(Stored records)
Lemma export_total mode s :
  (∀ e, is_Ok (canonical_json e)) → (∀ r, is_Ok (record_to_line r)) →
  is_Ok (in_memory_export s mode).
Proof.
  intros Hc Hl. unfold in_memory_export. generalize (@None HashDigest), (@nil N).
  induction (records s) as [|r rs IH]; intros p out; [by eexists|]. simpl.
  unfold try_from_envelope, hash_envelope.
  destruct (Hc (set_prev_hash (redact_event r mode) p)) as [c ->]. simpl.
  destruct (Hl {| envelope := set_prev_hash (redact_event r mode) p;
                  hash := MkDigest (sha256_hex c) |}) as [l ->]. apply IH.
Qed.

Lemma split_lines_line acc l rest :
  10 ∉ l → split_lines acc (l ++ 10 :: rest) = (acc ++ l) :: split_lines [] rest.
Proof.
  revert acc. induction l as [|b l IH]; intros acc Hl; simpl; [by rw app_nil_r|].
  apply not_elem_of_cons in Hl as [Hb Hl].
  destruct (N.eqb_spec b 10) as [->|]; [done|]. by rw IH // -app_assoc.
Qed.

Lemma parse_joined xs lines acc :
  Forall2 (λ x l, record_to_line x = Ok l) xs lines → Forall line_ok xs →
  ∃ ys, norm_record <$> ys = norm_record <$> xs
    ∧ parse_lines (split_lines [] (join_lines lines)) acc = Ok (acc ++ ys).
Proof.
  intros Hls. revert acc. induction Hls as [|x l xs lines Hl _ IH]; intros acc Hok.
  { exists []. by rw app_nil_r. }
  apply Forall_cons in Hok as [Hx Hok]. destruct (Hx l Hl) as (Hne & Hnl & y & Hy & Hyx).
  destruct (IH (acc ++ [y]) Hok) as (ys & Hys & Hp).
  exists (y :: ys). rw !fmap_cons Hyx Hys. split; [done|].
  unfold join_lines. rw fmap_cons. simpl. rw -app_assoc. simpl.
  rw split_lines_line //. simpl. destruct l as [|b l]; [done|]. simpl.
  rw Hy. simpl. fold (join_lines lines). by rw Hp -app_assoc.
Qed.

(** Records equal up to the order of fields are in equally valid chains. *)
Lemma links_norm `{!ExternalsLaws} n p r r' :
  norm_record r = norm_record r' → links n p r → links n p r'.
Proof.
  intros Hn (Hs & Hp & Hh).
  assert (norm_envelope (envelope r) = norm_envelope (envelope r')) as He
    by exact (f_equal envelope Hn).
  assert (hash r = hash r') as Hr by exact (f_equal hash Hn).
  assert (monotonic_seq (envelope r) = monotonic_seq (envelope r')
          ∧ prev_hash (envelope r) = prev_hash (envelope r')) as [Hs' Hp'].
  { unfold norm_envelope, set_payload in He. by injection He. }
  unfold links. rw -Hs' -Hp' -Hr. split_and!; [done..|].
  unfold hash_envelope in *. by rw -(canonical_respects _ _ He).
Qed.

Lemma validate_norm `{!ExternalsLaws} n p xs ys :
  norm_record <$> ys = norm_record <$> xs → validate_from n p xs = Ok tt →
  validate_from n p ys = Ok tt.
Proof.
  revert n p ys. induction xs as [|x xs IH]; intros n p [|y ys]; [done..|].
  rw !fmap_cons. intros Hn Hv. apply validate_from_cons in Hv as [Hx Hv].
  apply validate_from_cons. apply (inj2 cons) in Hn as [Hyx Hn].
  split; [by eapply links_norm|]. rw (f_equal hash Hyx : hash y = hash x). by eapply IH.
Qed.

(** A full export of clean events is the log itself. *)
Lemma exported_identity n p rs xs :
  validate_from n p rs = Ok tt → validate_from n p xs = Ok tt → Forall2 (exported Full) rs xs →
  (∀ r, r ∈ rs → reject_sensitive_fields (payload (envelope r)) = Ok tt
                 ∧ category (envelope r) ≠ SecretUse) →
  xs = rs.
Proof.
  intros Hv Hvx Hx. revert n p Hv Hvx. induction Hx as [|r x rs xs Hrx Hx IH]; intros n p Hv Hvx Hc.
  { done. }
  apply validate_from_cons in Hv as [(Hs & Hp & Hh) Hv].
  apply validate_from_cons in Hvx as [(Hsx & Hpx & Hhx) Hvx].
  destruct (Hc r) as [Hcl Hcat]; [by left|].
  assert (envelope x = envelope r) as He.
  { rw Hrx Hpx -Hp. unfold redact_event.
    replace (redacts_entire_payload Full (category (envelope r))) with false
      by (by destruct (category (envelope r))).
    rw redact_clean //. by destruct (envelope r). }
  assert (x = r) as ->.
  { destruct x as [ex hx], r as [er hr]. simpl in *. subst ex. f_equal. congruence. }
  f_equal. eapply IH; [done..|]. intros r' Hr'. apply Hc. by right.
Qed.
End transfer.

(** ** Properties *)

(** The audit log is always a valid chain.  After any sequence of appends
    and imports, accepted or refused, whatever the canonicaliser, the hash
    function and the parser do, validation accepts the records: record [k] has
    sequence number [k + 1], points at the hash of its predecessor and carries
    the hash of its own envelope; the reported head is the count and the last
    hash; and an append succeeds exactly for an envelope that continues the
    chain and can be hashed, adding exactly its record. *)
Theorem audit_log_invariant `{Externals} ops e :
  let s := foldl store_step (MkStore []) ops in
  validate_hash_chain (records s) = Ok tt
  ∧ (∀ k r, records s !! k = Some r →
       monotonic_seq (envelope r) = saturating_add u64_max (N.of_nat k) 1
       ∧ prev_hash (envelope r) = hash <$> list.last (take k (records s))
       ∧ hash_envelope (envelope r) = Ok (hash r))
  ∧ store_head s = Ok {| seq_base := len (records s);
                         head_prev_hash := hash <$> list.last (records s) |}
  ∧ (is_Ok (store_append s e).2 ↔
       monotonic_seq e = saturating_add u64_max (len (records s)) 1
       ∧ prev_hash e = hash <$> list.last (records s) ∧ is_Ok (hash_envelope e))
  ∧ records (store_append s e).1
    = records s ++ match (store_append s e).2 with Ok r => [r] | Err _ => [] end.
Proof.
  intros s. assert (validate_hash_chain (records s) = Ok tt) as Hs by (by apply store_run_ok).
  destruct (in_memory_append_law s e Hs) as [_ Ha].
  split_and!; [done|by intros k r; apply chain_lookup|done|..]; simpl.
  - destruct (in_memory_append s e).2 as [r|x].
    + destruct Ha as (_ & _ & [??]%validate_next_ok & Hh); [|done].
      split; [|by eexists]. intros _. split_and!; [done..|]. rw Hh. by eexists.
    + destruct Ha as [_ Ha]. split; [by intros [? [=]]|]. intros (? & ? & ?).
      destruct Ha. split; [|done]. by apply validate_next_ok.
  - destruct (in_memory_append s e).2 as [r|x]; destruct Ha as [-> _]; [done|]. by rw app_nil_r.
Qed.

(** C37. Tamper evidence.  The hash of the newest record commits to the whole
    history: two valid chains with the same head hash hold the same records (up
    to the order of JSON fields, which no canonical form sees), unless the two
    chains themselves contain a collision: at the first place, counted from the
    head, where they differ, each stores a record with the same hash although
    the two envelopes differ. *)
Theorem head_commits_to_history `{Externals} rs1 rs2 :
  validate_hash_chain rs1 = Ok tt → validate_hash_chain rs2 = Ok tt →
  hash <$> list.last rs1 = hash <$> list.last rs2 →
  norm_record <$> rs1 = norm_record <$> rs2
  ∨ ∃ k r1 r2, reverse rs1 !! k = Some r1 ∧ reverse rs2 !! k = Some r2
      ∧ norm_record <$> take k (reverse rs1) = norm_record <$> take k (reverse rs2)
      ∧ norm_envelope (envelope r1) ≠ norm_envelope (envelope r2)
      ∧ hash r1 = hash r2
      ∧ hash_envelope (envelope r1) = Ok (hash r1) ∧ hash_envelope (envelope r2) = Ok (hash r2).
Proof.
  revert rs2. induction rs1 as [|r1 rs1 IH] using rev_ind; intros rs2 Hv1 Hv2 Hh;
    destruct rs2 as [|r2 rs2 _] using rev_ind; [by left|by rw last_snoc in Hh..|].
  rw !last_snoc in Hh. injection Hh as Hh.
  apply validate_snoc in Hv1 as (Hv1 & _ & Hp1 & Hh1).
  apply validate_snoc in Hv2 as (Hv2 & _ & Hp2 & Hh2). rw !reverse_snoc.
  destruct (decide (norm_envelope (envelope r1) = norm_envelope (envelope r2))) as [He|];
    [|right; by exists 0%nat, r1, r2].
  assert (norm_record r1 = norm_record r2) as Hr by (unfold norm_record; by rw He Hh).
  destruct (IH rs2) as [Heq|(k & x1 & x2 & H1 & H2 & Ht & Hx)]; [done..| |left|right].
  - rw -Hp1 -Hp2. exact (f_equal prev_hash He).
  - rw !fmap_app Heq. simpl. by rw Hr.
  - exists (S k), x1, x2. split_and!; [done|done|cbn; by rw Hr Ht|apply Hx..].
Qed.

(Problem) Extract all lines of the records above that include "eexists".

(Solution to the exercise)
  induction (records s) as [|r rs IH]; intros p out; [by eexists|]. simpl.
      split; [|by eexists]. intros _. split_and!; [done..|]. rw Hh. by eexists.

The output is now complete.